Frida (saltando dalla nicchia sullo zoccolo e gridando come impazzita). Enrico... Enrico... Ho paura... ho paura...

E mentre il Di Nolli balza a sua volta dallo zoccolo e di qui a terra, e accorre a Frida che seguita a gridare convulsa, sul punto di svenire, irrompono—dall'uscio a sinistra—tutti: il Dottore, Donna Matilde parata anche lei da «Marchesa di Toscana», Tito Belcredi, Landolfo, Arialdo, Ordulfo, Bertoldo, Giovanni. Uno di questi dà subito luce alla sala: luce strana, di lampadine nascoste nel soffitto, per modo che sia sulla scena soltanto viva nell'alto. Gli altri, senza curarsi d'Enrico IV che rimane a guardare, stupito da quella irruzione inattesa, dopo il momento di terrore per cui ancora vibra in tutta la persona, accorrono premurosi a sorreggere e a confortare Frida, che trema ancora e geme e smania tra le braccia del fidanzato. Parlano tutti confusamente.
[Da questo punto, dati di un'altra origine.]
(* ===== verification/IdentityDelivery.v ===== *)
(** * The identity platform: delivering proofs

    [internal/identity/delivery.go] and [worker.go]: a worker takes the message of
    a proof from custody and hands it to a sender, once; what it cannot know
    about becomes uncertain and is never sent again.  The sender (SMTP) is an
    argument: it answers with an outcome, and the world may change meanwhile. *)
From S2P Require Import Prelude GoStrings GoEncoding GoNet GoStruct GoUnicode Policy Schema Database Crypto Jobs Authority AuditLog VaultStore Vault Runs Passwords Identity IdentityTeam.

(** ** Definitions *)

(** [Sender.Send(ctx, to, subject, body)]. *)
Abbreviation Sender := (string → string → string → World → DeliveryOutcome * World).
Definition send (f : Sender) (to subject body : string) : Tx DeliveryOutcome := λ w,
  let '(o, w') := f to subject body w in (Ok o, w').

(** [ciphertext=''::bytea,nonce=''::bytea,completed_at=NOW()]. *)
Definition settle (state reason : string) (t : time) (d : delivery_row) : delivery_row :=
  mkDeliveryRow (pd_proof_id d) "" "" state reason (pd_dispatched_at d) (Some t) (pd_created_at d).
Definition set_dispatched (t : time) (d : delivery_row) : delivery_row :=
  mkDeliveryRow (pd_proof_id d) (pd_ciphertext d) (pd_nonce d) "dispatched" (pd_reason_code d) (Some t) (pd_completed_at d)
    (pd_created_at d).
Definition update_delivery (id : uuid) (f : delivery_row → delivery_row) : DB → DB :=
  on_accounts (upd_t_identity_proof_deliveries (alter f id)).
Definition update_deliveries (sel : uuid → delivery_row → bool) (f : delivery_row → delivery_row) (db : DB) : option (DB * Z) :=
  Some (on_accounts (upd_t_identity_proof_deliveries (update_where sel f)) db, count_where sel (deliveries db)).
Definition stale (t : time) (d : delivery_row) : bool :=
  match pd_dispatched_at d with Some u => (u <? t - Minute)%Z | None => false end.

(** The delivery joined with its proof. *)
Definition delivery_of (id : uuid) (db : DB) : option (delivery_row * proof_row) :=
  d ← deliveries db !! id; p ← proofs db !! pd_proof_id d; Some (d, p).
Definition delivery_owner (id : uuid) (db : DB) : option (uuid * uuid) :=
  dp ← delivery_of id db; Some (ip_user_id dp.2, pd_proof_id dp.1).
Definition settled_states : list string := ["sent"; "failed"; "cancelled"].

(** What leaves the first transaction of [Deliver]. *)
Record dispatched := mkDispatched {
  dp_user : uuid;
  dp_proof : uuid;
  dp_cipher : string;
  dp_nonce : string;
  dp_contact : string;
  dp_purpose : string;
  dp_hash : string;
}.
Record proofMessage := mkProofMessage {
  pm_Contact : string;
  pm_URL : string;
  pm_Purpose : string;
}.
Definition dec_proofMessage : decoder proofMessage := dec_struct [
  field "contact" dec_string pm_Contact (λ x m, mkProofMessage x (pm_URL m) (pm_Purpose m));
  field "url" dec_string pm_URL (λ x m, mkProofMessage (pm_Contact m) x (pm_Purpose m));
  field "purpose" dec_string pm_Purpose (λ x m, mkProofMessage (pm_Contact m) (pm_URL m) x)].

Definition mail_subject : string := "KeepSave account confirmation".
Definition newline : string := String "010" "".
Definition mail_body (m : proofMessage) : string :=
  "Use this single-use link for " +:+ pm_Purpose m +:+ ". It expires and grants no workspace role by itself." +:+ newline +:+ newline
  +:+ pm_URL m +:+ newline.

(** A [delivery_id] and nothing else; the second [Decode] finds the end. *)
Definition known_fields (names : list string) (j : json) : bool :=
  match j with
  | JObj l => forallb (λ kv, existsb (λ n, bool_decide (fold_name kv.1 = fold_name n)) names) l
  | _ => true
  end.

Section Delivery.
Context `{P : Primitives} `{NU : NetURL} `{U : UUIDParse} (s : Identity.Service).

(** Whether the session that asked, and for an invitation the inviter's role, are
    still there. *)
Definition still_authorized (user proof : uuid) (row : proof_row) : Tx bool :=
  match ip_session_id row with
  | None => mret true
  | Some sid =>
      if bool_decide (ip_purpose row = "invitation") then
        org ← attempt (query_row (λ db, i ← invitations db !! proof; if iv_revoked i then None else Some (iv_organization_id i)));
        match org with
        | Err _ => mret false
        | Ok org => r ← attempt (RequireOrg s (human user sid) org "admin"); mret (match r with Ok _ => true | Err _ => false end)
        end
      else r ← attempt (RequireSession s (human user sid) false); mret (match r with Ok _ => true | Err _ => false end)
  end.

Definition dispatch_body (id : uuid) : Tx (DeliveryOutcome + dispatched) :=
  up ← on_err ErrProof (query_row (delivery_owner id));
  let '(user, proof) := (up : uuid * uuid) in
  _ ← LockSubjects s [user] false;
  row ← loadProof proof false;
  active ← still_authorized user proof row;
  d ← query_row (λ db, deliveries db !! id);
  _ ← note_lock (LockToolRow "identity_proof_deliveries" id);
  if negb (bool_decide (pd_state d = "pending")) then fail ErrConflict else
  t ← now;
  if negb (active : bool) || ip_consumed row || ip_revoked row || negb (After (ip_expires_at row) t) then
    _ ← exec_ (update_delivery id (settle "cancelled" "proof_inactive" t));
    _ ← record s user "identity.delivery_cancelled" [("delivery_id", uuid_String id); ("proof_id", uuid_String proof)];
    mret (inl (mkOutcome "cancelled" "proof_inactive"))
  else
    _ ← exec_ (update_delivery id (set_dispatched t));
    _ ← record s user "identity.delivery_dispatched" [("delivery_id", uuid_String id); ("proof_id", uuid_String proof)];
    mret (inr (mkDispatched user proof (pd_ciphertext d) (pd_nonce d) (ip_contact row) (ip_purpose row) (ip_proof_hash row))).

(** The link of the message leads to the application and carries this proof. *)
Definition link_ok (d : dispatched) (url : string) : bool :=
  match url_Parse url, url_Parse (ApplicationOrigin (sv_config s)) with
  | Some u, Some o =>
      bool_decide (u_Scheme u = u_Scheme o) && bool_decide (u_Host u = u_Host o) && bool_decide (u_Path u = "/identity/confirm")
      && bool_decide (u_RawQuery u = "")
      && match url_ParseQuery (u_Fragment u) with
         | Some q =>
             bool_decide (values_Get q "id" = uuid_String (dp_proof d)) && bool_decide (values_Get q "purpose" = dp_purpose d)
             && (String.length (values_Get q "proof") =? 43) && bool_decide (hashProof (values_Get q "proof") = dp_hash d)
         | None => false
         end
  | _, _ => false
  end.
Definition decoded_message (raw : string) : option proofMessage :=
  j ← Unmarshal raw; decode dec_proofMessage (mkProofMessage "" "" "") j.
Definition send_message (sender : Sender) (d : dispatched) (raw : string) : Tx DeliveryOutcome :=
  match decoded_message raw with
  | None => fail ErrInvalid
  | Some m =>
      if negb (bool_decide (pm_Contact m = dp_contact d)) || negb (bool_decide (pm_Purpose m = dp_purpose d)) || negb (link_ok d (pm_URL m))
      then fail ErrInvalid
      else send sender (pm_Contact m) mail_subject (mail_body m)
  end.
(** The outcome that is recorded. *)
Definition final_outcome (r : result DeliveryOutcome) : DeliveryOutcome :=
  match r with
  | Err _ => mkOutcome "failed" "message_unavailable"
  | Ok o => if bool_decide (do_State o ∈ ["sent"; "failed"; "uncertain"]) then o else mkOutcome "uncertain" "smtp_acceptance_unknown"
  end.
Definition finish_body (id user : uuid) (o : DeliveryOutcome) : Tx unit :=
  _ ← LockSubjects s [user] false;
  t ← now;
  n ← exec_n (update_deliveries (λ k d, bool_decide (k = id) && bool_decide (pd_state d = "dispatched"))
        (settle (do_State o) (do_Reason o) t));
  if negb (n =? 1)%Z then fail ErrConflict else
  record s user "identity.delivery_completed" [("delivery_id", uuid_String id); ("state", do_State o); ("reason_code", do_Reason o)].

Definition Deliver (id : uuid) (sender : option Sender) : Tx DeliveryOutcome :=
  match sender, sv_custody s with
  | Some sender, Some custody =>
      first ← transaction s (dispatch_body id);
      match first with
      | inl cancelled => mret cancelled
      | inr d =>
          r ← attempt (pc_WithOpened custody (dp_cipher d) (dp_nonce d) (send_message sender d));
          let o := final_outcome r in
          _ ← transaction s (finish_body id (dp_user d) o);
          mret o
      end
  | _, _ => fail ErrUnavailable
  end.

Definition ProofStatus (p : Principal) (id : uuid) : Tx DeliveryOutcome :=
  transaction s (
    _ ← actor s p [] false false;
    query_row (λ db,
      pr ← proofs db !! id;
      '(_, d) ← head (select (λ _ d, bool_decide (pd_proof_id d = id)) (deliveries db));
      if bool_decide (ip_user_id pr = p_SubjectID p) then Some (mkOutcome (pd_state d) (pd_reason_code d)) else None)).

Definition ResendProof (p : Principal) (id : uuid) : Tx ProofRequest :=
  transaction s (
    _ ← actor s p [] true true;
    row ← on_err ErrProof (loadProof id true);
    if negb (bool_decide (ip_user_id row = p_SubjectID p)) || bool_decide (ip_purpose row = "invitation") || ip_consumed row
    then fail ErrProof else
    d ← query_row (λ db, head (select (λ _ d, bool_decide (pd_proof_id d = id)) (deliveries db)));
    _ ← note_lock (LockToolRow "identity_proof_deliveries" (d : uuid * delivery_row).1);
    if negb (bool_decide (pd_state d.2 ∈ ["failed"; "uncertain"; "cancelled"])) then fail ErrConflict else
    createProof s (p_SubjectID p) (if bool_decide (ip_purpose row = "password_reset") then uuid_Nil else p_SessionID p)
      (ip_purpose row) (ip_contact row)).

Definition MarkDeliveryUncertain (id : uuid) : Tx unit :=
  transaction s (
    up ← query_row (delivery_owner id);
    _ ← LockSubjects s [(up : uuid * uuid).1] false;
    t ← now;
    n ← exec_n (update_deliveries (λ k d, bool_decide (k = id) && bool_decide (pd_state d = "dispatched") && stale t d)
          (settle "uncertain" "worker_outcome_unknown" t));
    if (n =? 0)%Z then fail ErrConflict else
    record s up.1 "identity.delivery_uncertain" [("delivery_id", uuid_String id)]).

(** *** The worker *)

Definition delivery_jobs (id : uuid) (p : job_row → bool) (db : DB) : bool :=
  bool_decide (map_Exists (λ _ j, jb_kind j = "identity.proof_delivery" ∧
    json_field "delivery_id" (jb_payload j) = Some (uuid_String id) ∧ p j = true) (jobs_of db)).
Definition queue_unknown (t : time) (j : job_row) : bool :=
  status_in j ["uncertain"] || (status_in j ["dispatched"] && lease_expired t j).
Definition queue_failed (j : job_row) : bool := status_in j ["failed"].
Definition inactive (t : time) (p : proof_row) : bool := (ip_expires_at p <=? t)%Z || ip_revoked p || ip_consumed p.

Definition abandoned (t : time) (db : DB) (id : uuid) (d : delivery_row) : bool :=
  match proofs db !! pd_proof_id d with
  | None => false
  | Some p =>
      (bool_decide (pd_state d = "pending")
       && (inactive t p || delivery_jobs id (λ j, queue_failed j || queue_unknown t j) db))
      || (bool_decide (pd_state d = "dispatched") && stale t d)
  end.
Definition older_delivery (a b : uuid * delivery_row) : Prop := (pd_created_at a.2 <= pd_created_at b.2)%Z.
#[export] Instance older_delivery_dec : RelDecision older_delivery.
Proof. intros a b. unfold older_delivery. apply _. Defined.

(** The outcome the sweep settles a delivery with. *)
Definition sweep_outcome (t : time) (unknown failed : bool) (d : delivery_row) (p : proof_row) : option DeliveryOutcome :=
  if (bool_decide (pd_state d = "dispatched") && stale t d) || (bool_decide (pd_state d = "pending") && unknown)
  then Some (mkOutcome "uncertain" "worker_outcome_unknown")
  else if bool_decide (pd_state d = "pending") && inactive t p then Some (mkOutcome "cancelled" "proof_inactive")
  else if bool_decide (pd_state d = "pending") && failed then Some (mkOutcome "failed" "worker_abandoned")
  else None.
Definition sweep_one (id : uuid) : Tx bool :=
  transaction s (
    up ← query_row (delivery_owner id);
    _ ← LockSubjects s [(up : uuid * uuid).1] false;
    t ← now;
    o ← query_row (λ db, dp ← delivery_of id db;
          Some (sweep_outcome t (delivery_jobs id (queue_unknown t) db) (delivery_jobs id queue_failed db) dp.1 dp.2));
    _ ← note_lock (LockToolRow "identity_proof_deliveries" id);
    match o with
    | None => mret false
    | Some o =>
        _ ← exec_ (update_delivery id (settle (do_State o) (do_Reason o) t));
        _ ← record s up.1 "identity.delivery_recovered"
              [("delivery_id", uuid_String id); ("state", do_State o); ("reason_code", do_Reason o)];
        mret true
    end).
(** [ORDER BY d.created_at,d.id LIMIT 100]. *)
Definition SweepDeliveries : Tx Z :=
  if negb (Enabled s) then fail ErrUnavailable else
  t ← now;
  ids ← query (λ db, map fst (take 100 (merge_sort older_delivery (select (abandoned t db) (deliveries db)))));
  for_fold ids 0%Z (λ count id, changed ← sweep_one id; mret (if (changed : bool) then count + 1 else count)%Z).

Definition delivery_state (id : uuid) : Tx string := query_row (λ db, pd_state <$> deliveries db !! id).
(** The [delivery_id] of a job, if the job is one of ours. *)
Definition job_delivery (j : Job) : option uuid :=
  id ← decode (dec_struct [field "delivery_id" dec_uuid id (λ x _, x)]) uuid_Nil (Payload j);
  if known_fields ["delivery_id"] (Payload j) && negb (bool_decide (id = uuid_Nil)) && bool_decide (Effect j = "external")
  then Some id else None.

Definition deliver_job (j : Job) (id : uuid) (sender : Sender) : Tx unit :=
  _ ← Dispatch j;
  outcome ← attempt (Deliver id (Some sender));
  done ← (match outcome with
          | Ok _ => mret false
          | Err _ => r ← attempt (delivery_state id); mret (match r with Ok st => bool_decide (st ∈ settled_states) | Err _ => false end)
          end);
  if (done : bool) then Ack j else
  match outcome with
  | Err e => _ ← Fail j true; fail e
  | Ok o =>
      if bool_decide (do_State o = "uncertain") then Fail j true
      else if bool_decide (do_State o ∈ settled_states) then Ack j
      else _ ← Fail j true; fail ErrConflict
  end.
Definition process_job (j : Job) (sender : Sender) : Tx unit :=
  match job_delivery j with
  | None => _ ← Fail j false; fail ErrInvalid
  | Some id =>
      settled ← attempt (delivery_state id);
      match settled with
      | Err e => _ ← attempt (Fail j false); fail e
      | Ok st =>
          if bool_decide (st ∈ settled_states) then Ack j
          else if bool_decide (st = "uncertain") then Fail j true
          else deliver_job j id sender
      end
  end.
(** Whether there was work, and how it went; an error stands for
    [false, err]. *)
Definition StepDelivery (worker : uuid) (sender : option Sender) : Tx (bool * result unit) :=
  match sender with
  | None => fail ErrUnavailable
  | Some sender =>
      if negb (Enabled s) || bool_decide (worker = uuid_Nil) then fail ErrUnavailable else
      _ ← SweepDeliveries;
      claimed ← attempt (ClaimKinds worker Minute ["identity.proof_delivery"]);
      match claimed with
      | Err e => if errors_Is e "no job ready" then mret (false, Ok ()) else fail e
      | Ok j => r ← attempt (process_job j sender); mret (true, r)
      end
  end.
End Delivery.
Di Nolli. No, no, Frida... Eccomi qua... Sono con te!

Dottore (sopravvenendo con gli altri). Basta! Basta! Non c'è da fare più nulla...
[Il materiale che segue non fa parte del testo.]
(** C18: a message is handed to the sender at most once: once what a delivery does has
    depended on its sender, then in whatever state the platform gets to afterwards
    (also when the answer was lost, or the second transaction failed) delivering it
    again fails on the spot, whatever the sender, and changes nothing. *)
Theorem message_sent_once s `{!IdentityOk s} id f f' w w2 :
  Deliver s id (Some f) w ≠ Deliver s id (Some f') w → sender_ok f → rtc (identity_step s) (Deliver s id (Some f) w).2 w2 →
  ∃ e w3, w_db w3 = w_db w2 ∧ ∀ g, Deliver s id (Some g) w2 = (Err e, w3).
Proof.
  intros Hne Hf M%identity_steps_move; [|done]. destruct (sv_custody s) as [c|] eqn:Ec.
  2: { exfalso. apply Hne. unfold Deliver. by rewrite Ec. }
  assert (∃ d, deliveries (w_db w2) !! id = Some d ∧ pd_state d ≠ "pending") as (d & Hd & Hn).
  { rewrite !(Deliver_rest s c _ id Ec) in Hne. rewrite (Deliver_rest s c _ id Ec) in M. unfold mbind, M_bind in Hne, M.
    destruct (transaction s _ w) as [[[o|d]|e] w1] eqn:H1; [done| |done].
    apply transaction_Ok in H1 as (w0 & w1' & _ & (_ & _ & _ & H1)%dispatch_body_Ok & E1 & _); [|done]. destruct (H1 d eq_refl) as (e & He & Hs).
    rewrite <-E1 in He. assert (deliveries_move (w_db w1) (w_db w2)) as Hm.
    { etrans; [|exact (proj2 (proj2 M))]. destruct (deliver_rest s c f id d w1) as [r w9] eqn:H9. by eapply (moves_deliver_rest s c f id d Ec Hf). }
    destruct (Hm _ _ He) as (d' & Hd' & _ & Hp). exists d'. split; [done|]. apply Hp. by rewrite Hs. }
  assert (∀ g, Deliver s id (Some g) w2 = (first ← transaction s (IdentityDelivery.dispatch_body s id);
    match first with inl cancelled => mret cancelled | inr d => deliver_rest s c g id d end) w2) as Hg by (intros g; by rewrite (Deliver_rest s c g id Ec)).
  destruct (transaction s (IdentityDelivery.dispatch_body s id) w2) as [[x|e] w3] eqn:H.
  - apply transaction_Ok in H as (w0 & w1 & (E0 & _) & (d' & Hd' & Hp & _)%dispatch_body_Ok & _); [|done]. rewrite E0 in Hd'. congruence.
  - exists e, w3. split; [by eapply transaction_Err|]. intros g. rewrite Hg. unfold mbind, M_bind. by rewrite H.
Qed.

(** Removing a sign-in method cannot lock its user out: it takes a recent session
    of the user, and afterwards the account still has the usable method this
    session was signed in with, which is another one; the removed method is no
    longer usable; every other session of the user is revoked and this one, like
    the sessions of others, is as it was. *)
Theorem RemoveMethod_leaves_method s `{!IdentityOk s} p name w u w' :
  RemoveMethod s p name w = (Ok u, w') →
  let user := p_SubjectID p in
  acts (w_now w) p [] true (w_db w) ∧
  ∃ l' m, method_list (sv_config s) user (w_db w') = Some l' ∧ m ∈ l' ∧ m_Usable m = true ∧ m_Name m ≠ name ∧
    session_method user (p_SessionID p) (w_db w) = Some (m_Name m) ∧
    ((∀ sub r, social_identities (w_db w) !! ("password", sub) = Some r → si_user_id r ≠ user) → ∀ m', m' ∈ l' → m_Name m' = name → m_Usable m' = false) ∧
    (∀ k r, sessions (w_db w') !! k = Some r → se_user_id r = user → k ≠ p_SessionID p → se_revoked r = true) ∧
    (∀ k r, sessions (w_db w) !! k = Some r → se_user_id r ≠ user ∨ k = p_SessionID p → sessions (w_db w') !! k = Some r).
Proof.
  intros H user. unfold RemoveMethod in H. branch H as B. apply transaction_Ok in H as (w0 & w9 & (E0 & T0 & _) & H & E9 & _); [|done..].
  apply bind_Ok in H as (u1 & w1 & [Ha (E1 & T1 & _)]%actor_Ok & H); [|done..]. apply bind_Ok in H as (l & w2 & [Hl (E2 & _)]%methodsTx_Ok & H).
  apply bind_Ok in H as (auth & w3 & [Hau ->]%query_row_Ok & H). branch H as Bf. branch H as Br. branch H as Bp. apply negb_false_iff in Bp.
  destruct (check_methods name auth l (mkMethodCheck false false false)) as [Hp _]. destruct (Hp Bp) as [|(m & Hm & Hn & Hus & Hauth)]; [done|].
  apply bind_Ok in H as (u4 & w4 & H4 & H). apply bind_Ok in H as (u5 & w5 & ->%exec__Ok & [L _]%event_logs); [|done..].
  assert (w_db w4 = remove_method user name (w_db w)) as E4.
  { unfold remove_method. destruct (bool_decide (name = "password")); apply exec__Ok in H4 as ->; cbn; by rewrite E2, E1, E0. }
  rewrite E2, E1, E0 in Hau. rewrite E1, E0 in Hl. rewrite E0, T0 in Ha. split; [done|].
  destruct (removed_methods _ _ name _ _ Hl) as (l' & Hl' & Hk & Hr). rewrite E9.
  pose proof (logged_accounts _ _ L) as La. pose proof (logged_identity _ _ L) as Li. cbn in La, Li. rewrite E4 in La, Li. cbn in La, Li.
  exists l', m. split_and!; [|by apply Hk|done|done|by rewrite Hauth|..].
  - rewrite <-Hl'. unfold method_list, user_password, password_hashes, linked_providers, social_identities, users. rewrite La, Li. reflexivity.
  - intros No m' Hm' Hn'. destruct (m_Usable m') eqn:Eu; [|done]. destruct (Hr m' Hm' Hn' Eu) as (_ & sub & r & Hs & Es). by eapply No in Hs.
  - intros k r Hkr Hu Hne. unfold sessions in Hkr. rewrite Li in Hkr. cbn in Hkr. rewrite lookup_update_where in Hkr.
    apply fmap_Some in Hkr as (r0 & _ & ->). case_match eqn:Bk; [done|]. apply andb_false_iff in Bk as [Bk|Bk]; [|apply negb_false_iff in Bk]; b2p; done.
  - intros k r Hkr Hor. unfold sessions. rewrite Li. cbn. rewrite lookup_update_where.
    assert (t_session_tokens (db_identity (remove_method user name (w_db w))) !! k = Some r) as ->.
    { unfold remove_method, set_password. destruct (bool_decide (name = _)); try destruct (decide (user ∈ users (w_db w))); exact Hkr. }
    cbn. destruct (_ && _) eqn:Bk; [exfalso|done]. apply andb_true_iff in Bk as [B1 B2]. apply negb_true_iff in B2. b2p. tauto.
Qed.
End Properties.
Donna Matilde. È guarito, Frida! Ecco! È guarito! Vedi?

Di Nolli (stupito). Guarito?

Belcredi. Era per ridere! Stai tranquilla!

Frida (c.s.). No! Ho paura! Ho paura!

Donna Matilde. Ma di che? Guardalo! Se non era vero! Non è vero!

Di Nolli (c.s.). Non è vero? Ma che dite? Guarito?